(** [search] calls each scorer at most once, and in the order of the source:
    exact match, exact containing match, single word, unique single word,
    consecutive word sequence. *)
Theorem invokedScorers_in_order (engine : jstr -> jstr -> res nat) (o : SearchOptions)
    (query body : jstr) :
  invokedScorers engine o query body `sublist_of`
    [CallExactMatch; CallExactContaining; CallSingleWord; CallUniqueSingleWord;
     CallConsecutiveWordSequence].
Proof.
  unfold invokedScorers, searchRun; cbv zeta.
  change [CallExactMatch; CallExactContaining; CallSingleWord; CallUniqueSingleWord;
          CallConsecutiveWordSequence]
    with ([CallExactMatch] ++ ([CallExactContaining] ++ ([CallSingleWord] ++
          ([CallUniqueSingleWord] ++ ([CallConsecutiveWordSequence] ++ []))))).
  apply bind_sublist; [apply step_sublist; reflexivity | intros a1].
  apply bind_sublist; [apply step_sublist; reflexivity | intros a2].
  apply bind_sublist; [apply step_sublist; reflexivity | intros a3].
  apply bind_sublist; [apply step_sublist; reflexivity | intros a4].
  apply bind_sublist; [apply step_sublist; intros [x y]; reflexivity | intros a5].
  reflexivity.
Qed.

(** ** Bound on the consecutive-word count *)


Lemma consecutiveStep_bound (q b : list jstr) (fq m l m' l' : nat) :
  consecutiveStep q b (m, l) fq = Ok (m', l') ->
  (m <= length q)%nat /\ (2 * m <= length b + 1)%nat ->
  (m' <= length q)%nat /\ (2 * m' <= length b + 1)%nat.
Proof.
  intros H [Hm1 Hm2].
  pose proof (innerScan_shape q b fq (length (matchIndexes b (q !! fq))) 0 0) as Hs.
  pose proof (innerScan_break_read q b fq (length (matchIndexes b (q !! fq))) 0 0) as Hr.
  unfold consecutiveStep in H; cbv zeta in H.
  destruct (innerScan q b fq 0 (length (matchIndexes b (q !! fq))) 0 0) as [k cw cs|cw cs|];
    [|injection H as <- <-; lia | discriminate].
  injection H as <- _.
  destruct Hs as [-> [_ [Heq _]]].
  destruct k as [|k]; [lia|].
  specialize (Hr _ _ _ eq_refl k ltac:(lia)).
  specialize (Heq k ltac:(lia)).
  assert (Hb : (k + k < length b)%nat)
    by (apply lookup_lt_is_Some; destruct (b !! (k + k)%nat); [eauto | contradiction]).
  assert (Hq : (fq + k < length q)%nat)
    by (apply lookup_lt_is_Some; rewrite Heq; destruct (b !! (k + k)%nat); [eauto | contradiction]).
  lia.
Qed.

Lemma consecutiveLoop_bound (q b : list jstr) (idx : list nat) : forall m l m' l',
  consecutiveLoop q b idx (m, l) = Ok (m', l') ->
  (m <= length q)%nat /\ (2 * m <= length b + 1)%nat ->
  (m' <= length q)%nat /\ (2 * m' <= length b + 1)%nat.
Proof.
  induction idx as [|i idx IH]; intros m l m' l' H Hm; cbn [consecutiveLoop] in H.
  - injection H as <- <-; exact Hm.
  - destruct (consecutiveStep q b (m, l) i) as [[m1 l1]|e] eqn:E; [|discriminate].
    apply (IH m1 l1 m' l' H). exact (consecutiveStep_bound q b i m l m1 l1 E Hm).
Qed.

(** The consecutive-word score is [mostConsecutiveWords] times its length
    multiplier, where [mostConsecutiveWords] never exceeds the number of
    query tokens, nor half the number of body tokens rounded up: a run of
    length k is only recorded after the body token at index 2(k-1) has
    been read. *)
Theorem consecutiveWordScore_bound (queryWords bodyWords : list jstr) (m1 m2 x y : Q) :
  getConsecutiveWordSequenceMatchScore queryWords bodyWords m1 m2 = Ok (x, y) ->
  exists mostConsecutiveWords : nat,
    x = Q_of_nat mostConsecutiveWords * m1 /\
    (mostConsecutiveWords <= length queryWords)%nat /\
    (2 * mostConsecutiveWords <= length bodyWords + 1)%nat.
Proof.
  unfold getConsecutiveWordSequenceMatchScore; intros H.
  destruct (consecutiveLoop queryWords bodyWords (seq 0 (length queryWords)) (0, 0)%nat)
    as [[m l]|e] eqn:E; [|discriminate].
  injection H as <- _. exists m; split; [reflexivity|].
  apply (consecutiveLoop_bound _ _ _ 0 0 m l E); lia.
Qed.

Lemma consecutiveWordScore_bound_witness :
  getConsecutiveWordSequenceMatchScore [s "a"; s "b"] [s "a"; s "a"; s "x"] 5 2 = Ok (5, 2) /\
  exists mostConsecutiveWords : nat,
    5 = Q_of_nat mostConsecutiveWords * 5 /\
    (mostConsecutiveWords <= 2)%nat /\ (2 * mostConsecutiveWords <= 3 + 1)%nat.
Proof.
  split; [vm_compute; reflexivity|].
  apply (consecutiveWordScore_bound [s "a"; s "b"] [s "a"; s "a"; s "x"] 5 2 5 2).
  vm_compute; reflexivity.
Defined.

(** ** Normal form and preserved characters of [getConfiguredText] *)

(** What the punctuation and whitespace flags guarantee about the
    normalized text: none of the replaced or deleted punctuation characters
    when punctuation is not matched, and no two neighbouring whitespace
    characters when whitespace is collapsed. *)
Theorem getConfiguredText_normal_form (text : jstr) (isCaseSensitive shouldMatchPunctuation
    shouldCollapseWhitespace : bool) :
  let u := getConfiguredText text isCaseSensitive shouldMatchPunctuation
             shouldCollapseWhitespace in
  (shouldMatchPunctuation = false -> noStripped u) /\
  (shouldCollapseWhitespace = true -> noWsPair u = true).
Proof.
  cbv zeta.
  destruct (getConfiguredText_output text isCaseSensitive shouldMatchPunctuation
              shouldCollapseWhitespace) as [_ H]; exact H.
Qed.

Lemma flushWs_filter (st : wsRun) :
  wsRunOk st -> List.filter (fun c => negb (is_ws c)) (flushWs st) = [].
Proof. destruct st; cbn; intros H; [reflexivity | rewrite H; reflexivity | reflexivity]. Qed.

Lemma collapseGo_filter (t : jstr) : forall st, wsRunOk st ->
  List.filter (fun c => negb (is_ws c)) (collapseGo st t) =
  List.filter (fun c => negb (is_ws c)) t.
Proof.
  induction t as [|c t IH]; intros st Hst; cbn [collapseGo List.filter].
  - apply flushWs_filter; exact Hst.
  - destruct (is_ws c) eqn:Ec; cbn [negb].
    + apply IH; destruct st; cbn; [exact Ec | exact I | exact I].
    + rewrite List.filter_app, flushWs_filter by exact Hst; cbn [List.filter app].
      rewrite Ec; cbn [negb]; rewrite IH by exact I; reflexivity.
Qed.

(** Collapsing whitespace runs ([text.replace(/\s\s+/g, " ")]) only touches
    whitespace: the non-whitespace characters of the text are kept, in
    order. *)
Theorem collapseWhitespace_keeps_non_ws (text : jstr) :
  List.filter (fun c => negb (is_ws c)) (collapseWhitespace text) =
  List.filter (fun c => negb (is_ws c)) text.
Proof. apply collapseGo_filter; exact I. Qed.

....................

For the listing above, identify each line bearing "number".

    multiplier, where [mostConsecutiveWords] never exceeds the number of
    query tokens, nor half the number of body tokens rounded up: a run of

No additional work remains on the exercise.